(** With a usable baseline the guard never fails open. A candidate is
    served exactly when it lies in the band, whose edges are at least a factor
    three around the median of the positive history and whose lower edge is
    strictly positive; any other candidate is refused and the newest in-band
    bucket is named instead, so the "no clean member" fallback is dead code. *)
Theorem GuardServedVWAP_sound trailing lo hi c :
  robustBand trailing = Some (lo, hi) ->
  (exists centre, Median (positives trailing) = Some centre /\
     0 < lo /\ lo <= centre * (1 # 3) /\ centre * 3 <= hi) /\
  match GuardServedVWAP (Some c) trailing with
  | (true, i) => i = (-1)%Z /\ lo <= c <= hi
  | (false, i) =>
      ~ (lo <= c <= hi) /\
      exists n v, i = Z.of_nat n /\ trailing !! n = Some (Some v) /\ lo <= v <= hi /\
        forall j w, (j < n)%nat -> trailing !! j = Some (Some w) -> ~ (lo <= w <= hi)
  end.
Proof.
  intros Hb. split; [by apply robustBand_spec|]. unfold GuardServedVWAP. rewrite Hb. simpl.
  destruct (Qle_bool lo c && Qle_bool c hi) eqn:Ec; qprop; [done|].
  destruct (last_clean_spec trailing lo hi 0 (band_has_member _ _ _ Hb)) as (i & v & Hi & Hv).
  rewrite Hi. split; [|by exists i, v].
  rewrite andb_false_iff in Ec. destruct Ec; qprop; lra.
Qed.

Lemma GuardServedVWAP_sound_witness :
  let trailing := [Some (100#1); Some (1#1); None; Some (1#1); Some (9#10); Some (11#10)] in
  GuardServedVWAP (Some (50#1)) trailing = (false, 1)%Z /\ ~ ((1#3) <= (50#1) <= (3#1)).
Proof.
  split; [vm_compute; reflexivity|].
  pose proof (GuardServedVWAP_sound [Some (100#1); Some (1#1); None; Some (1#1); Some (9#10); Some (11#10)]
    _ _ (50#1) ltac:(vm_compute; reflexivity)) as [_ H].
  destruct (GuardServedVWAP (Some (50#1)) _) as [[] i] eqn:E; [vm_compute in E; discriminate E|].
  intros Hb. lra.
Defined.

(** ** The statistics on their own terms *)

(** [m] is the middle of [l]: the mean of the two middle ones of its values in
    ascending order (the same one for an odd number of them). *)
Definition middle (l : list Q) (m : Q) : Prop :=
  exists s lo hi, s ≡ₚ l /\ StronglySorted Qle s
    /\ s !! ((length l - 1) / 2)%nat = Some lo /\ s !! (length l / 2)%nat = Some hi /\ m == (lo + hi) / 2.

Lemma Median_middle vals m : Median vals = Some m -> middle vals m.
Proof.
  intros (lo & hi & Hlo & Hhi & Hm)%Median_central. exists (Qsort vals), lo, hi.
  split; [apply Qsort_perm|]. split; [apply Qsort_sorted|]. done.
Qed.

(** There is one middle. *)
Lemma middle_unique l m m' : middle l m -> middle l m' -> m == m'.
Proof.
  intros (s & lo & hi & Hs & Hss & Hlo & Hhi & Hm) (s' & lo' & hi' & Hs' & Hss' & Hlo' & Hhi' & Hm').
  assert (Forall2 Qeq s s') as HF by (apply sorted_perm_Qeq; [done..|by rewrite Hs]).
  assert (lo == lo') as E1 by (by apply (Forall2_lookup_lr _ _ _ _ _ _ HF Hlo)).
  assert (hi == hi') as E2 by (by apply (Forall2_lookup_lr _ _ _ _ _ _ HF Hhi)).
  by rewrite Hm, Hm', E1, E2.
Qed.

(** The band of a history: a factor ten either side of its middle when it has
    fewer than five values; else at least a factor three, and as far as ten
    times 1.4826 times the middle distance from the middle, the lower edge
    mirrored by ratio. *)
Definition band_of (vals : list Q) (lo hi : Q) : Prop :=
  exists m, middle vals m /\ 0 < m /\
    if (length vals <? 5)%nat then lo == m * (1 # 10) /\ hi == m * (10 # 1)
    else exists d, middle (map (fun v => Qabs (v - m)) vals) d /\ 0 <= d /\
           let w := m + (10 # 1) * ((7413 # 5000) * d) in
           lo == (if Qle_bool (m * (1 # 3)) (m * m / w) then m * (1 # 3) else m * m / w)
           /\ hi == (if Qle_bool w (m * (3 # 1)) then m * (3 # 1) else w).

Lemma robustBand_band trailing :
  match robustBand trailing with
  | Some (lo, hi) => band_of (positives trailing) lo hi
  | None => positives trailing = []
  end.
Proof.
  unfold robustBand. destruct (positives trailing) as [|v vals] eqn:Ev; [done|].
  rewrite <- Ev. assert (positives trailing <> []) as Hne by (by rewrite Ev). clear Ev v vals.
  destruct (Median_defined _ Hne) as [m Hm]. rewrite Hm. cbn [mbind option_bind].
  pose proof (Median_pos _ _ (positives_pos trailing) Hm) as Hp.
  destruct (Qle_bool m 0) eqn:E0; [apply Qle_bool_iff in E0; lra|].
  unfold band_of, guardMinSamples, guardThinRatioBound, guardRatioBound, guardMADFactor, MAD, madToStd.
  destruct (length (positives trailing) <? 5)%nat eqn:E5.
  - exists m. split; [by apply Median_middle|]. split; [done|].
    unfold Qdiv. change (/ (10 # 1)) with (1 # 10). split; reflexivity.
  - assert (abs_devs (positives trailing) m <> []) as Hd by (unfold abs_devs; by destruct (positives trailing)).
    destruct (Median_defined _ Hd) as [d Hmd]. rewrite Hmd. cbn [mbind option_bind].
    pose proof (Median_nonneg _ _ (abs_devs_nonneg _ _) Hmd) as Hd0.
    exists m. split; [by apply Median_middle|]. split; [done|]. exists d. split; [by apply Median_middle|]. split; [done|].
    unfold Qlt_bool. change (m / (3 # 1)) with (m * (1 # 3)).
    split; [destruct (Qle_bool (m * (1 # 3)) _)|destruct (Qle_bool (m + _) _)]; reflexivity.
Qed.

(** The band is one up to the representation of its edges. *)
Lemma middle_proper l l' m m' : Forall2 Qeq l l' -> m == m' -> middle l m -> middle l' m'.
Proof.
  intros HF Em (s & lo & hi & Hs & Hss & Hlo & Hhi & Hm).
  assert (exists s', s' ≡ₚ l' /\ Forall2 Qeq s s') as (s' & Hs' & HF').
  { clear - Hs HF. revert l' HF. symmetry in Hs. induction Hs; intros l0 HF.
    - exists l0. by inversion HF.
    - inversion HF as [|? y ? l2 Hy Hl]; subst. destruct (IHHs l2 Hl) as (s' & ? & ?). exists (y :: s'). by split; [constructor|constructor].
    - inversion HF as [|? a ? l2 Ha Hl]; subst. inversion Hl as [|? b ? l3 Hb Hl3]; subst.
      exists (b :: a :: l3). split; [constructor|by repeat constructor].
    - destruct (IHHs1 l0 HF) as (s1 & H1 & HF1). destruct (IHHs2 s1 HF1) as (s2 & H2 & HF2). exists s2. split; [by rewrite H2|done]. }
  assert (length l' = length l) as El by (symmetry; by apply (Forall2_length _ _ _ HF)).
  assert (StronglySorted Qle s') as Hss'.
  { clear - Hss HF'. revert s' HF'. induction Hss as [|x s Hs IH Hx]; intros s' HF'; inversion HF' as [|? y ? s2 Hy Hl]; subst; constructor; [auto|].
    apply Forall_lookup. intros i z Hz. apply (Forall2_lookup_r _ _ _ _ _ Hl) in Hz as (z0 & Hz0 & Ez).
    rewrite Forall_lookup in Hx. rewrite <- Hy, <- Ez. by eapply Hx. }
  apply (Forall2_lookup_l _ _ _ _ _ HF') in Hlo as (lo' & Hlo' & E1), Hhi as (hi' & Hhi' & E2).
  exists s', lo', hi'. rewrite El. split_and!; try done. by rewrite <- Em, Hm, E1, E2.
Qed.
====
The line containing "(** ** The statistics on their own terms *)" marks the end. Please print exactly every line from the top of the data to it, both included, and nothing more.

(** With a usable baseline the guard never fails open. A candidate is
    served exactly when it lies in the band, whose edges are at least a factor
    three around the median of the positive history and whose lower edge is
    strictly positive; any other candidate is refused and the newest in-band
    bucket is named instead, so the "no clean member" fallback is dead code. *)
Theorem GuardServedVWAP_sound trailing lo hi c :
  robustBand trailing = Some (lo, hi) ->
  (exists centre, Median (positives trailing) = Some centre /\
     0 < lo /\ lo <= centre * (1 # 3) /\ centre * 3 <= hi) /\
  match GuardServedVWAP (Some c) trailing with
  | (true, i) => i = (-1)%Z /\ lo <= c <= hi
  | (false, i) =>
      ~ (lo <= c <= hi) /\
      exists n v, i = Z.of_nat n /\ trailing !! n = Some (Some v) /\ lo <= v <= hi /\
        forall j w, (j < n)%nat -> trailing !! j = Some (Some w) -> ~ (lo <= w <= hi)
  end.
Proof.
  intros Hb. split; [by apply robustBand_spec|]. unfold GuardServedVWAP. rewrite Hb. simpl.
  destruct (Qle_bool lo c && Qle_bool c hi) eqn:Ec; qprop; [done|].
  destruct (last_clean_spec trailing lo hi 0 (band_has_member _ _ _ Hb)) as (i & v & Hi & Hv).
  rewrite Hi. split; [|by exists i, v].
  rewrite andb_false_iff in Ec. destruct Ec; qprop; lra.
Qed.

Lemma GuardServedVWAP_sound_witness :
  let trailing := [Some (100#1); Some (1#1); None; Some (1#1); Some (9#10); Some (11#10)] in
  GuardServedVWAP (Some (50#1)) trailing = (false, 1)%Z /\ ~ ((1#3) <= (50#1) <= (3#1)).
Proof.
  split; [vm_compute; reflexivity|].
  pose proof (GuardServedVWAP_sound [Some (100#1); Some (1#1); None; Some (1#1); Some (9#10); Some (11#10)]
    _ _ (50#1) ltac:(vm_compute; reflexivity)) as [_ H].
  destruct (GuardServedVWAP (Some (50#1)) _) as [[] i] eqn:E; [vm_compute in E; discriminate E|].
  intros Hb. lra.
Defined.

(** ** The statistics on their own terms *)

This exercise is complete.